The NLR family has greatly expanded in many plants, resulting in one of the largest and most variable plant protein families16. This is in contrast to vertebrate NLR repertoires, which typically consist of around 20 members17. Many surveyed plant genomes have exhibited large NLR repertoires, and recently, a database, ANNA: an Angiosperm NLR Atlas, was constructed.
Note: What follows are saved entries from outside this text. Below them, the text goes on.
(** * FetchData.py: price history exporter

    A shallow embedding of [PortfolioAnalyzer.Core/Data/FetchData.py] and the
    statements of its specification.

    The script reads a ticker and a start date from [sys.argv], downloads the
    daily history with [yf.download], turns the date index into a column,
    keeps the [Date] and [Close] columns, formats the dates with
    [strftime('%Y-%m-%d')] and prints [to_json(orient="records")].

    The embedding follows the script statement by statement.  Python
    exceptions are the [Raise] case of an error monad.  A pandas [DataFrame]
    is a row index and the columns in order, each label (a name, or a
    (field, symbol) tuple under a two-level index) with its typed [Series];
    repeated labels are possible, as in pandas.  The provider call
    [yf.download] and the rendering of a float by the JSON encoder are
    variables.  Timestamps are without time zone, as the provider returns
    them for daily data.  Standard output is what the script prints: what the
    provider library itself may write while it downloads is outside the
    model. *)

From Stdlib Require Import ZArith List String Ascii Bool Lia Sorted.
Import ListNotations.

Local Set Warnings "-register-all".

Local Open Scope string_scope.
Local Open Scope Z_scope.

(** ** Python: exceptions and the process boundary *)

Module Py.

Inductive Exception : Type :=
| IndexError
| KeyError
| ValueError
| AttributeError
| DownloadError (msg : string).

Inductive result (A : Type) : Type :=
| Ok (a : A)
| Raise (e : Exception).

Arguments Ok {A} a.
Arguments Raise {A} e.

Definition bind {A B : Type} (c : result A) (k : A -> result B) : result B :=
  match c with
  | Ok a => k a
  | Raise e => Raise e
  end.

(** What the operating system sees of one run. *)
Record Process : Type := { stdout : string; exit_status : Z }.

(** [xs[i]] on a Python list, for a non-negative literal [i]. *)
Definition list_getitem {A : Type} (xs : list A) (i : nat) : result A :=
  match nth_error xs i with
  | Some x => Ok x
  | None => Raise IndexError
  end.

End Py.

Import Py.

Notation "x <- c ;; k" := (Py.bind c (fun x => k))
  (at level 61, c at next level, right associativity).

(** ** Characters and decimal digits *)

Definition dquote : ascii := "034"%char.
Definition newline : ascii := "010"%char.

Definition digit (n : Z) : ascii := ascii_of_nat (48 + Z.to_nat (n mod 10)).

Definition is_digit (c : ascii) : bool :=
  let n := nat_of_ascii c in (48 <=? n)%nat && (n <=? 57)%nat.

Definition digit_val (c : ascii) : Z := Z.of_nat (nat_of_ascii c) - 48.

Definition pad2 (n : Z) : string :=
  String (digit (n / 10)) (String (digit n) "").

Definition pad4 (n : Z) : string :=
  String (digit (n / 1000)) (String (digit (n / 100)) (pad2 n)).

(** Decimal digits of a positive number, most significant first; [fuel]
    bounds the number of digits. *)
Fixpoint digits (fuel : nat) (n : Z) (acc : string) : string :=
  match fuel with
  | O => acc
  | S fuel' =>
      if n <? 10 then String (digit n) acc
      else digits fuel' (n / 10) (String (digit n) acc)
  end.

(** [str(n)] for an integer. *)
Definition str_int (n : Z) : string :=
  if n <? 0 then String "-" (digits (Z.to_nat (Z.log2 (- n)) + 1) (- n) "")
  else digits (Z.to_nat (Z.log2 n) + 1) n "".

(** ** Calendar dates *)

Module Calendar.

Definition date : Type := (Z * Z * Z)%type.

Definition is_leap (y : Z) : bool :=
  ((y mod 4 =? 0) && negb (y mod 100 =? 0)) || (y mod 400 =? 0).

(** Lengths of the months of a common and of a leap year. *)
Definition month_lengths (leap : bool) : list Z :=
  [31; if leap then 29 else 28; 31; 30; 31; 30; 31; 31; 30; 31; 30; 31].

Definition days_in_month (y m : Z) : Z :=
  nth (Z.to_nat (m - 1)) (month_lengths (is_leap y)) 0.

Definition valid (d : date) : bool :=
  let '(y, m, dd) := d in
  (1 <=? y) && (y <=? 9999) && (1 <=? m) && (m <=? 12)
  && (1 <=? dd) && (dd <=? days_in_month y m).

(** The year of a day number counted from 1970-01-01, and the day within
    that year counted from 0: the day is taken relative to 2000-01-01, cut
    into cycles of 400 years, then into centuries, groups of four years and
    years, as the datetime conversion of pandas does it.  Division and
    remainder round down. *)
Definition days_to_yearsdays (days : Z) : Z * Z :=
  let days := days - (365 * 30 + 7) in
  let year := 400 * (days / 146097) in
  let days := days mod 146097 in
  if days <? 366 then (year + 2000, days)
  else
    let year := year + 100 * ((days - 1) / 36524) in
    let days := (days - 1) mod 36524 in
    if days <? 365 then (year + 2000, days)
    else
      let year := year + 4 * ((days + 1) / 1461) in
      let days := (days + 1) mod 1461 in
      if days <? 366 then (year + 2000, days)
      else (year + (days - 1) / 365 + 2000, (days - 1) mod 365).

(** The walk over the table of month lengths: month and day of the month,
    both from 1. *)
Fixpoint month_day (lengths : list Z) (month days : Z) : Z * Z :=
  match lengths with
  | [] => (month, days + 1)
  | l :: rest =>
      if days <? l then (month, days + 1)
      else month_day rest (month + 1) (days - l)
  end.

(** The proleptic Gregorian date of a day number counted from 1970-01-01. *)
Definition civil_from_days (z : Z) : date :=
  let (y, doy) := days_to_yearsdays z in
  let (m, d) := month_day (month_lengths (is_leap y)) 1 doy in
  (y, m, d).

(** The day number of the first of January of a year. *)
Definition days_before_year (y : Z) : Z :=
  365 * (y - 1970) + (y - 1969) / 4 - (y - 1901) / 100 + (y - 1601) / 400.

Definition year_length (y : Z) : Z := if is_leap y then 366 else 365.

(** Dates in calendar order. *)
Definition leb (a b : date) : bool :=
  let '(y1, m1, d1) := a in
  let '(y2, m2, d2) := b in
  (y1 <? y2) || ((y1 =? y2) && ((m1 <? m2) || ((m1 =? m2) && (d1 <=? d2)))).

(** [YYYY-MM-DD], as [strftime('%Y-%m-%d')] writes a date whose year has
    four digits. *)
Definition isoformat (d : date) : string :=
  let '(y, m, dd) := d in
  pad4 y ++ String "-" (pad2 m) ++ String "-" (pad2 dd).

(** Decoding of a [YYYY-MM-DD] string: ten characters, digits around two
    hyphens, and a date that exists in the calendar
    ([datetime.date.fromisoformat]). *)
Definition fromisoformat (s : string) : option date :=
  match list_ascii_of_string s with
  | [y1; y2; y3; y4; h1; m1; m2; h2; d1; d2] =>
      if forallb is_digit [y1; y2; y3; y4; m1; m2; d1; d2]
         && Ascii.eqb h1 "-" && Ascii.eqb h2 "-"
      then
        let y := 1000 * digit_val y1 + 100 * digit_val y2
                 + 10 * digit_val y3 + digit_val y4 in
        let m := 10 * digit_val m1 + digit_val m2 in
        let d := 10 * digit_val d1 + digit_val d2 in
        if valid (y, m, d) then Some (y, m, d) else None
      else None
  | _ => None
  end.

End Calendar.

(** ** JSON values, text and parsing *)

Module Json.

Inductive json : Type :=
| JNull
| JBool (b : bool)
| JNumber (literal : string)
| JString (s : string)
| JArray (items : list json)
| JObject (members : list (string * json)).

Definition hex_digit (n : nat) : ascii :=
  if (n <? 10)%nat then ascii_of_nat (48 + n) else ascii_of_nat (87 + n).

(** Escaping of one character inside a JSON string, as the encoder behind
    [to_json] writes it (it also escapes the forward slash).  Characters
    above 127 are left as they are: text outside ASCII is not modelled, and
    the script only serialises the keys [Date] and [Close], numbers, and
    strings of digits and hyphens. *)
Definition escape_char (c : ascii) : string :=
  let n := nat_of_ascii c in
  if Ascii.eqb c dquote then String "\" (String dquote "")
  else if Ascii.eqb c "\" then "\\"
  else if Ascii.eqb c "/" then "\/"
  else if (n =? 8)%nat then "\b"
  else if (n =? 12)%nat then "\f"
  else if (n =? 10)%nat then "\n"
  else if (n =? 13)%nat then "\r"
  else if (n =? 9)%nat then "\t"
  else if (n <? 32)%nat
       then "\u00" ++ String (hex_digit (n / 16)) (String (hex_digit (n mod 16)) "")
  else String c "".

Fixpoint escape (s : string) : string :=
  match s with
  | EmptyString => ""
  | String c r => escape_char c ++ escape r
  end.

Definition quote (s : string) : string :=
  String dquote (escape s ++ String dquote "").

(** Compact JSON text (no blanks), as [to_json] emits it. *)
Fixpoint dumps (v : json) : string :=
  match v with
  | JNull => "null"
  | JBool true => "true"
  | JBool false => "false"
  | JNumber lit => lit
  | JString s => quote s
  | JArray items => "[" ++ String.concat "," (map dumps items) ++ "]"
  | JObject members =>
      "{" ++ String.concat ","
               (map (fun kv => quote (fst kv) ++ ":" ++ dumps (snd kv)) members) ++ "}"
  end.

(** *** Lexing *)

Definition is_ws (c : ascii) : bool :=
  let n := nat_of_ascii c in
  (n =? 32)%nat || (n =? 10)%nat || (n =? 13)%nat || (n =? 9)%nat.

Fixpoint skip_ws (s : string) : string :=
  match s with
  | String c r => if is_ws c then skip_ws r else s
  | EmptyString => s
  end.

Fixpoint span (p : ascii -> bool) (s : string) : string * string :=
  match s with
  | String c r =>
      if p c then let (a, b) := span p r in (String c a, b) else ("", s)
  | EmptyString => ("", "")
  end.

Definition lex_sign (s : string) : string * string :=
  match s with
  | String c r => if Ascii.eqb c "-" then ("-", r) else ("", s)
  | EmptyString => ("", s)
  end.

(** [0], or a non-zero digit followed by digits. *)
Definition lex_int (s : string) : option (string * string) :=
  match s with
  | String c r =>
      if Ascii.eqb c "0" then Some ("0", r)
      else if is_digit c then let (ds, r') := span is_digit r in Some (String c ds, r')
      else None
  | EmptyString => None
  end.

Definition lex_frac (s : string) : option (string * string) :=
  match s with
  | String c r =>
      if Ascii.eqb c "." then
        match span is_digit r with
        | (EmptyString, _) => None
        | (ds, r') => Some (String c ds, r')
        end
      else Some ("", s)
  | EmptyString => Some ("", s)
  end.

Definition lex_exp_sign (s : string) : string * string :=
  match s with
  | String c r =>
      if Ascii.eqb c "-" || Ascii.eqb c "+" then (String c "", r) else ("", s)
  | EmptyString => ("", s)
  end.

Definition lex_exp (s : string) : option (string * string) :=
  match s with
  | String c r =>
      if Ascii.eqb c "e" || Ascii.eqb c "E" then
        let (sg, r1) := lex_exp_sign r in
        match span is_digit r1 with
        | (EmptyString, _) => None
        | (ds, r') => Some (String c (sg ++ ds), r')
        end
      else Some ("", s)
  | EmptyString => Some ("", s)
  end.

(** Integer part, optional fraction, optional exponent. *)
Definition lex_unsigned (s : string) : option (string * string) :=
  match lex_int s with
  | None => None
  | Some (i, s2) =>
      match lex_frac s2 with
      | None => None
      | Some (f, s3) =>
          match lex_exp s3 with
          | None => None
          | Some (e, s4) => Some (i ++ f ++ e, s4)
          end
      end
  end.

(** A number of the JSON grammar at the head of [s]: the literal and what
    follows it. *)
Definition lex_number (s : string) : option (string * string) :=
  let (sg, s1) := lex_sign s in
  match lex_unsigned s1 with
  | Some (u, rest) => Some (sg ++ u, rest)
  | None => None
  end.

Definition is_number (lit : string) : bool :=
  match lex_number lit with
  | Some (_, EmptyString) => true
  | _ => false
  end.

Definition unescape (e : ascii) : option ascii :=
  if Ascii.eqb e dquote then Some dquote
  else if Ascii.eqb e "\" then Some "\"%char
  else if Ascii.eqb e "/" then Some "/"%char
  else if Ascii.eqb e "b" then Some (ascii_of_nat 8)
  else if Ascii.eqb e "f" then Some (ascii_of_nat 12)
  else if Ascii.eqb e "n" then Some (ascii_of_nat 10)
  else if Ascii.eqb e "r" then Some (ascii_of_nat 13)
  else if Ascii.eqb e "t" then Some (ascii_of_nat 9)
  else None.

Definition hex_val (c : ascii) : option nat :=
  let n := nat_of_ascii c in
  if (48 <=? n)%nat && (n <=? 57)%nat then Some (n - 48)%nat
  else if (97 <=? n)%nat && (n <=? 102)%nat then Some (n - 87)%nat
  else if (65 <=? n)%nat && (n <=? 70)%nat then Some (n - 55)%nat
  else None.

(** The character of a [\uXXXX] escape, for the codes below 256 that a
    character of this model can hold. *)
Definition unescape_u (h1 h2 h3 h4 : ascii) : option ascii :=
  match hex_val h1, hex_val h2, hex_val h3, hex_val h4 with
  | Some a, Some b, Some c, Some d =>
      if (Nat.eqb a 0 && Nat.eqb b 0)%bool then Some (ascii_of_nat (16 * c + d)) else None
  | _, _, _, _ => None
  end.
It contains over 90,000 NLR genes from 304 angiosperm genomes, including 18,707 TNL genes, 70,737 CNL genes, and 1847 RNL genes18, similar to the 2012 NBS encoding genes found in wheat19.Notably, bryophytes like Physcomitrella patens and lycophytes like Selaginella moellendorffii represent ancestral land plant lineages20. They possess relatively small NLR repertoires, with around 25 NLRs in the case of Physcomitrella patens and 2 NLRs in the case of Selaginella moellendorffii21. This indicates that substantial gene expansion has primarily occurred in flowering plants22. Recent research has uncovered that many microRNAs target the nucleotide sequences encoding conserved motifs within NLRs, including the P-loop, in a variety of flowering plants23. This theory suggests that the comprehensive control of NLR transcripts may enable a plant species to maintain extensive NLR repertoires without exhausting functional NLR loci24,25. As microRNA-mediated transcriptional suppression of NLR transcripts could potentially offset the fitness costs associated with NLR maintenance, this mechanism might contribute to the sustained existence of large NLR repertoires23,26.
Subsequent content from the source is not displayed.